Prior to his selection as Sultan, Tambari was the Sarkin Gobir of Gwadabawa; his selection as Sultan was influenced by the Lieutenant Governor, William Gowers and Webster, the British resident in Sokoto. Tambari's major competitor was Hassan, Sarkin Barau of Dange who was eleven years older than Tambari and who was the preferred choice of the Sokoto traditional council led by Waziri Maccido. However, the masses were indifferent to the choice of Tambari over Hassan, Tambari's father was respected for his kindness and they hoped his son will be kind like his father. During his reign, he did not enjoy loyalty from many of his officials due to the lack of support for his candidacy by notable men in Sokoto but depended on the support of the British to go along with his duties.
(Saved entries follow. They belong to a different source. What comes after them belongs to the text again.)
(* ===== verification/EngineFlow.v ===== *)
(** EngineFlow: what provisioning, confirmation, timeout and clearing do to an
    aggregate, the history of a transaction under any calls, and the runs that
    show where the engine admits more, or less, than its documents say. *)
From stdpp Require Import relations.
From S2P Require Import Prelude JsString JsMap Host TestHost JsTime JsJson Transitions Protocol DeviceKeys AuditLog ChallengeStore Engine EngineSteps EngineCap EngineDevices EngineRefs EngineRevoke.
#[local] Open Scope string_scope.
#[local] Open Scope list_scope.
#[local] Open Scope Z_scope.
#[local] Open Scope js_scope.

(** ** The history of a transaction *)

Section history.
Context `{Host}.
Variable kp : option AuditKeyProvider.
Variables (xid : jstr) (x : TransactionRecord).

(** What a transaction may have become: the terms of the payment are fixed,
    its state moved along the transition table, its reservation at most
    dropped. *)
Definition later_version (y : TransactionRecord) : Prop :=
  rtc tx_step (tx_state x) (tx_state y) /\
  tx_transactionId y = tx_transactionId x /\ tx_tokenId y = tx_tokenId x /\
  tx_merchantId y = tx_merchantId x /\ tx_amountMinor y = tx_amountMinor x /\
  tx_currency y = tx_currency x /\ tx_strategy y = tx_strategy x /\
  tx_challenge y = tx_challenge x /\
  (capReservation y = capReservation x \/ capReservation y = None).

Definition history (s : AirlockEngine) : Prop :=
  exists y, map_get xid (transactions s) = Some y /\ later_version y.

Lemma history_frame s s' : transactions s' = transactions s -> history s -> history s'.
Proof. unfold history. by intros ->. Qed.

Lemma history_audit ty corr pl now uuid : keeps history (audit_append kp ty corr pl now uuid).
Proof. unfold audit_append, on_audit. keeps_steps; try done. by apply keeps_zoom. Qed.

Lemma history_challenges {A} (m : St store A) : keeps history (on_challenges m).
Proof. by apply keeps_zoom. Qed.

Lemma history_set_state id st : keeps history (set_transaction_state id st).
Proof.
  unfold set_transaction_state. apply keeps_read. intros s Hs.
  apply at_lift_bind; [done|]. intros z Hz%must_Ok.
  apply at_lift_bind; [done|]. intros st' Ht.
  cbn [smodify snd]. destruct Hs as (y & Hy & Hl). unfold history. cbn.
  rewrite map_get_update. case_bool_decide as E; [|by exists y].
  subst id. rewrite Hy. cbn. eexists. split; [done|].
  assert (z = y) as -> by congruence.
  apply transitionTransaction_Ok in Ht as E. destruct E as [-> _].
  unfold later_version in *. cbn. destruct Hl as (Hrun & Hrest). split; [|tauto].
  eapply rtc_r; [exact Hrun|]. exact Ht.
Qed.

Lemma history_release id : keeps history (releaseCapReservation id).
Proof.
  unfold releaseCapReservation. keeps_steps; [done|].
  match goal with Hs : history _ |- _ => destruct Hs as (y & Hy & Hl) end.
  unfold history. cbn. rewrite map_get_update. case_bool_decide as E; [|by exists y].
  subst id. rewrite Hy. cbn. eexists. split; [done|].
  unfold later_version in *. cbn. tauto.
Qed.

Ltac keeps_history :=
  keeps_steps;
  repeat first [ apply history_audit | apply history_challenges | apply history_set_state
               | apply history_release ];
  keeps_steps; try done.

Lemma history_invalidate deviceId now : keeps history (invalidateOutstandingChallenges deviceId now).
Proof.
  assert (Hsettle : forall id c, keeps history (settle_challenge id c now)).
  { intros id c. unfold settle_challenge. destruct (status <$> c) as [[]|]; keeps_history. }
  unfold invalidateOutstandingChallenges. keeps_steps; apply keeps_collect; intros [[? ?] ?];
    unfold invalidate_request, invalidate_transaction, set_request_state, set_token;
    keeps_steps; try apply Hsettle; keeps_history.
Qed.
Definition valid_override (cs : list (jstr * OperationsCase)) (log : list OperationsAuditEvent)
    (o : SensitiveOverride) : bool :=
  let es := events_of (ov_tenantId o) (ov_caseId o) log in
  let requestEvents := List.filter (of_type "trust_reset.requested") es in
  let approvalEvents := List.filter (of_type "trust_reset.approved") es in
  let executed := List.find (of_type "trust_reset.executed") es in
  let expired := List.find (of_type "trust_reset.expired") es in
  map_has (case_key (ov_tenantId o) (ov_caseId o)) cs
  && (length (approvals o) <=? 2)%nat
  && bool_decide (NoDup (map apr_actorId (approvals o)))
  && forallb (fun a => includes APPROVER_ROLES (apr_role a)) (approvals o)
  && (length approvalEvents =? length (approvals o))%nat
  && forallb (fun a => existsb (fun e => (oe_actorId e =s? apr_actorId a)
       && (oe_actorRole e =s? apr_role a) && (oe_occurredAt e =s? apr_approvedAt a))
       approvalEvents) (approvals o)
  && match requestEvents with
     | [r] => (oe_actorId r =s? requestedBy o) && (oe_reason r =s? ov_reason o)
              && (oe_occurredAt r =s? requestedAt o)
     | _ => false
     end
  && Bool.eqb (ov_state o =s? "executed") (found executed)
  && Bool.eqb (ov_state o =s? "expired") (found expired)
  && Bool.eqb (found (executedAt o)) (found executed)
  && match executed with
     | Some x => bool_decide (executedAt o = Some (oe_occurredAt x))
     | None => true
     end.

(** [for (...) { if (keys.has(key) || !valid) return false; keys.add(key); }] *)
Fixpoint all_distinct {A} (key : A -> jstr) (valid : A -> bool) (l : list A) (seen : list jstr) : bool :=
  match l with
  | [] => true
  | x :: l => negb (includes seen (key x)) && valid x && all_distinct key valid l (key x :: seen)
  end.
Lemma open_short i t e : throws_short (open_work i t e).
Proof. unfold open_work. short_call. Qed.
Lemma transition_short i t e : throws_short (transition_work i t e).
Proof. unfold transition_work. short_call. Qed.
Lemma reset_short i t e : throws_short (reset_work i t e).
Proof. unfold reset_work. short_call. Qed.
Lemma approve_short i t e : throws_short (approve_work i t e).
Proof. unfold approve_work, execute_reset. short_call. Qed.

(** The reason of an override is logged again when it executes. *)
Definition reasons_ok (s : CustomerOperationsStateMachine) : Prop :=
  forall key o, map_get key (overrides s) = Some o -> assertReason (ov_reason o) = Ok tt.

Definition effect_or_none (tenant at_ : jstr) (s s' : CustomerOperationsStateMachine) : Prop :=
  s' = s \/ effect tenant at_ s s'.

Lemma assertId_Ok s label u : assertId s label = Ok u <-> ID s = true.
Proof. apply throw_unless_Ok. Qed.

(** Passes one guard, keeping what it checked under the given name. *)
Tactic Notation "checked" simple_intropattern(p) :=
  apply at_lift_bind; [by left|]; intros ? p.

Lemma open_effect i t e s :
  ID (op_tenantId i) = true ->
  effect_or_none (op_tenantId i) (iso_string t) s (open_work i (Some t) e s).2.
Proof.
  intros Ht. unfold open_work. checked _. checked _.
  checked Htype%throw_unless_Ok%includes_true. checked Hsub%throw_unless_Ok. checked _.
  apply at_lift_bind; [by left|]. intros [] Hreason. checked _.
  destruct (safe_between _ _ _) as [ttl|]; [|by left]. cbv zeta.
  checked Hid%assertId_Ok. apply at_get_bind. checked Hfresh%throw_if_Ok%map_has_false.
  checked [= <-]. checked _. apply at_modify_bind.
  apply at_append; [done|]. apply at_notify. apply at_ret. right. by eapply eff_open.
Qed.

Lemma transition_effect i t e s :
  effect_or_none (ti_tenantId i) (iso_string t) s (transition_work i (Some t) e s).2.
Proof.
  unfold transition_work. checked _. apply at_lift_bind; [by left|]. intros [] Hreason.
  apply at_activeCase; [by left|intros c Hc; right; by apply eff_expire|]. intros c Hc.
  checked [Hn%bool_decide_eq_false Hr]%throw_if_Ok%orb_false_iff.
  checked Hall. checked Hmove%throw_unless_Ok%includes_true.
  checked Hrole%throw_unless_Ok%includes_true. checked [= <-].
  apply (at_update_case _ _ _ c); [apply Hc|]. apply at_append; [done|]. apply at_notify.
  apply at_ret. right. eapply eff_move; [done| |done].
  split; [by eexists|]. split; [done|]. intros [E1 E2]. revert Hr.
  unfold jeqb. by rewrite E1, E2, !bool_decide_true.
Qed.

Lemma reset_effect i t e s :
  -MAX_TIME <= t -> t + MAX_OVERRIDE_TTL_MS <= MAX_TIME ->
  effect_or_none (rs_tenantId i) (iso_string t) s (reset_work i (Some t) e s).2.
Proof.
  intros Hlo Hhi. unfold reset_work. checked _. apply at_lift_bind; [by left|]. intros [] Hreason.
  checked Hrole%throw_unless_Ok%includes_true.
  destruct (safe_between _ _ _) as [ttl|] eqn:Ettl; [|by left].
  apply safe_between_Some in Ettl as (_ & _ & Httl).
  apply at_activeCase; [by left|intros c Hc; right; by apply eff_expire|]. intros c Hc.
  checked Helig%throw_unless_Ok. cbv zeta. checked Hid%assertId_Ok. apply at_get_bind.
  checked Hfresh%throw_if_Ok%map_has_false.
  apply (at_update_case _ _ _ c); [apply Hc|]. eapply at_ok; [done|].
  eapply at_update_case; [apply map_get_set_eq|].
  eapply at_ok.
  { cbn. unfold new_date. rewrite (proj2 (Z.leb_le _ _)) by lia. done. }
  apply at_modify_bind. apply at_append; [done|]. apply at_notify. apply at_ret. right.
  unfold put_case. cbn [set_cases cases]. rewrite map_set_set.
  match goal with
  | |- context [map_set _ ?o (overrides _)] => by eapply (eff_request _ _ s (rs_caseId i) c o)
  end.
Qed.

Lemma approve_effect i t e s :
  reasons_ok s ->
  effect_or_none (ap_tenantId i) (iso_string t) s (approve_work i (Some t) e s).2.
Proof.
  intros Hreasons. unfold approve_work. cbv zeta. checked _. apply at_lift_bind; [by left|]. intros [] Hreason.
  checked Hrole%throw_unless_Ok%includes_true.
  apply at_mustOverride; [by left|]. intros o Ho.
  apply at_activeCase; [by left|intros c Hc; right; by apply eff_expire|]. intros c Hc.
  checked Hp%throw_unless_Ok%bool_decide_eq_true.
  destruct (num_le _ _).
  { apply (at_update_override _ _ _ o); [done|]. apply at_append; [done|].
    right. by eapply eff_lapse. }
  checked Hdup%throw_if_Ok%existsb_false_Forall. checked _. checked [= <-].
  assert (Hnew : Forall (fun b => apr_actorId b <> ac_actorId (ap_actor i)) (approvals o)).
  { eapply Forall_impl; [exact Hdup|]. intros b. apply bool_decide_eq_false. }
  apply (at_update_override _ _ _ o); [done|]. apply at_append; [done|].
  cbn [approvals with_approval]. rewrite length_app. cbn [length].
  destruct (Nat.eqb_spec (length (approvals o) + 1) 2) as [E|E]; cbv iota.
  - unfold execute_reset. cbv zeta.
    apply at_assoc, (at_update_override _ _ _ (with_approval
      {| apr_actorId := ac_actorId (ap_actor i); apr_role := ac_role (ap_actor i);
         apr_approvedAt := iso_string t |} o)); [apply map_get_set_eq|].
    apply at_assoc, (at_update_case _ _ _ c); [apply Hc|].
    apply at_assoc, at_append; [exact (Hreasons _ _ Ho)|]. apply at_assoc, at_notify. right.
    eapply (eff_execute _ _ s (ap_overrideId i) o c); try done. lia.
  - right. eapply (eff_approve _ _ s (ap_overrideId i) o c); try done. lia.
Qed.
Lemma core_lapse cs os log t oid o c e :
  core_inv cs os log -> no_colon t -> map_get (case_key t (ov_caseId o)) cs = Some c ->
  map_get (case_key t oid) os = Some o -> ov_state o = js "pending" ->
  about (oc_tenantId c) (oc_caseId c) e -> oe_type e = js "trust_reset.expired" ->
  oe_correlationId e = oc_correlationId c ->
  core_inv cs (map_set (case_key t oid) (with_ov_state "expired" (executedAt o) o) os) (log ++ [e]).
Proof.
  intros Hinv Hnc Hc Ho Hp He Hty Hcorr. pose proof Hinv as [_ Hcs Hwf Hov Huniq _].
  destruct (Hov _ _ Ho) as (Hko & Hno & _ & Hio). apply case_key_inj in Hko as [-> _]; [|done..].
  destruct (Hcs _ _ Hc) as (Hkc & _ & _).
  apply case_key_inj in Hkc as [Et Ei]; [|done|by eapply Hcs].
  set (es := events_of (oc_tenantId c) (oc_caseId c) log) in *.
  rewrite Et, Ei in Hio. fold es in Hio.
  destruct (reset_events_snoc es e) as (R1 & R2 & R3 & R4). rewrite Hty in R1, R2, R3, R4.
  cbn in R1, R2, R3. rewrite ?app_nil_r in R1, R2, R3.
  change (lapsed (es ++ [e]) = lapsed es ++ [e]) in R4.
  destruct (oi_request _ _ Hio) as (r & Hr & _).
  destruct (other_overrides _ _ _ _ _ _ _ _ (with_ov_state "expired" (executedAt o) o) [e]
    Hinv Hnc Hc Ho eq_refl eq_refl eq_refl eq_refl) as [O1 O2].
  { intros [Hreq Happ Hd Hro Hrs Hph]. fold es. split; rewrite ?R1, ?R2; try done.
    destruct (pending_phase _ _ Hph Hp) as (P1 & P2 & P3 & P4).
    right. left. rewrite R3, R4. split_and!; try done. by destruct (lapsed es). }
  rewrite <-(map_set_same _ _ _ Hc).
  eapply core_touch; try done; [by constructor| |by apply map_set_wf].
  intros Hci. fold es in Hci |- *. eapply case_inv_snoc; [exact Hci|done|done|by rewrite Hty| |].
  - rewrite R1. apply Hci.
  - rewrite R1, Hr. done.
Qed.
(* ===== verification/PartnerReceiver.v ===== *)
(** PartnerReceiver: packages/partner-transport/receiver.ts, verified delivery
    of a partner webhook with at-most-once application, composed with the
    sender's encoding and signature. *)
From stdpp Require Import relations.
From S2P Require Import Prelude JsString JsMap Host TestHost JsTime JsJson JsParse PartnerContract.
#[local] Open Scope string_scope.
#[local] Open Scope list_scope.
#[local] Open Scope Z_scope.
#[local] Open Scope js_scope.

Record PartnerReceipt : Type := { rc_status : Z; rc_code : jstr; rc_eventId : jstr }.

(** [interface PartnerIdempotencyStore], over a store [I] and whatever state
    [W] the work changes. *)
Class PartnerIdempotencyStore (I : Type) := {
  runOnce {W : Type} : jstr -> jstr -> St W PartnerReceipt -> St (I * W) (bool * PartnerReceipt);
}.

Definition REUSED : jstr := "partner idempotency key reused with different request".

(** What the receiver relies on: a key is answered from its record for ever,
    without running the work again. *)
Class PartnerIdempotencyLaws (I : Type) `{PartnerIdempotencyStore I} := {
  recorded : jstr -> jstr -> PartnerReceipt -> I -> Prop;
  unanswered : jstr -> I -> Prop;
  run_first {W} k h v (work : St W PartnerReceipt) i w w' :
    unanswered k i -> work w = (Ok v, w') -> exists i', runOnce k h work (i, w) = (Ok (false, v), (i', w'));
  run_replayed {W} k h v (work : St W PartnerReceipt) i w s :
    runOnce k h work (i, w) = (Ok (true, v), s) -> recorded k h v i /\ s = (i, w);
  run_replays {W} k h h' v (work : St W PartnerReceipt) i w :
    recorded k h v i ->
    runOnce k h' work (i, w) = (if h' =s? h then Ok (true, v) else Throw REUSED, (i, w));
  run_runs {W} k h v (work : St W PartnerReceipt) i w s :
    runOnce k h work (i, w) = (Ok (false, v), s) ->
    exists i' w', s = (i', w') /\ work w = (Ok v, w') /\ recorded k h v i';
  run_keeps {W} k h v k' h' (work : St W PartnerReceipt) i w :
    recorded k h v i -> recorded k h v (runOnce k' h' work (i, w)).2.1;
}.

Module MemoryPartnerIdempotencyStore.
Record Entry : Type := { en_requestHash : jstr; en_value : PartnerReceipt }.
Definition t : Type := list (jstr * Entry).

Definition runOnce {W} (key requestHash : jstr) (work : St W PartnerReceipt)
    : St (t * W) (bool * PartnerReceipt) := fun '(entries, w) =>
  match map_get key entries with
  | Some prior =>
      (throw_if (negb (en_requestHash prior =s? requestHash)) REUSED ≫= fun _ =>
       Ok (true, en_value prior), (entries, w))
  | None =>
      match work w with
      | (Ok value, w') =>
          (Ok (false, value),
           (map_set key {| en_requestHash := requestHash; en_value := value |} entries, w'))
      | (Throw e, w') => (Throw e, (entries, w'))
      end
  end.
End MemoryPartnerIdempotencyStore.

#[export] Instance memory_idempotency_store : PartnerIdempotencyStore MemoryPartnerIdempotencyStore.t :=
  {| runOnce := @MemoryPartnerIdempotencyStore.runOnce |}.
(** Restart: a file this code created, after any calls, is reopened as it
    was left: the migration is not run again and no row is lost, and its
    tables satisfy their constraints with every row readable. *)
Theorem reopening_keeps_everything P e s s' e' :
  constructor e {| f_migrations := []; f_tables := None |} = Ok s -> history P s s' ->
  constructor e' (close s') = Ok s' /\ schemaVersion s' = 1 /\ wf (tables s').
Proof.
  intros Ho Hh. pose proof (opened_fresh e s Ho) as [Hr Ht].
  assert (Hm : schema_migrations s' = schema_migrations s /\ ready s').
  { clear Ho Ht. induction Hh as [s|c s s' _ Hg _ IH]; [done|].
    destruct (call_steps c s Hg Hr) as [_ Hr1]. destruct (IH Hr1) as [-> Hr']. split; [|done].
    by apply call_migrations. }
  destruct Hm as [Hm Hr']. split_and!.
  - rewrite reopened by apply Hr'. destruct Hr' as [Hb _]. destruct s'; cbn in *; by subst.
  - unfold schemaVersion. rewrite Hm. clear -Ho. revert Ho.
    unfold constructor, migrate, MIGRATIONS. cbn [sfor]. cbv [mbind St_bind]. unfold migrate1.
    cbv [mbind St_bind sget lift mret St_ret smodify]. cbn. destruct (env_clock e 0); cbn; [|done]. by intros [= <-].
  - apply (history_wf P s s' Hh Hr). rewrite Ht. apply wf_empty.
Qed.
End records.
Tambari consolidated his hold by firing or asking disloyal officials to resign, the first major official to resign was Waziri Maccido who resigned in September 1925, some other officials dismissed were Usman the Magajin Garin of Sokoto, the chief Alkali and Usman the majidadi. He replaced Maccido with Abdulkadiri as acting Waziri, this was done despite the fact the new Waziri was not from the venerated Gidado line and despite the British resident's contemptuous attitude towards Abdulakdiri. However, three years later and on the advice of the British, he appointed Abbas as the new Waziri, Abbas had the support of notable family in Sokoto but he was not well liked by Tambari.
Prominent among the children of Sultan Tambari was Sarkin Gobir Adiya.

===Deposition===
Up until July, 1930, Tambari's relationship with the British residents had been cordial, but in July 1930, allegations of miscarriage of justice, issuing usurious loans to district heads and consultation with African traditional religion practitioners was levied against him. Further, in October 1930, frivolous accusations were made against him by unknown persons. The allegations were investigated in late 1930 and Tambari deposed.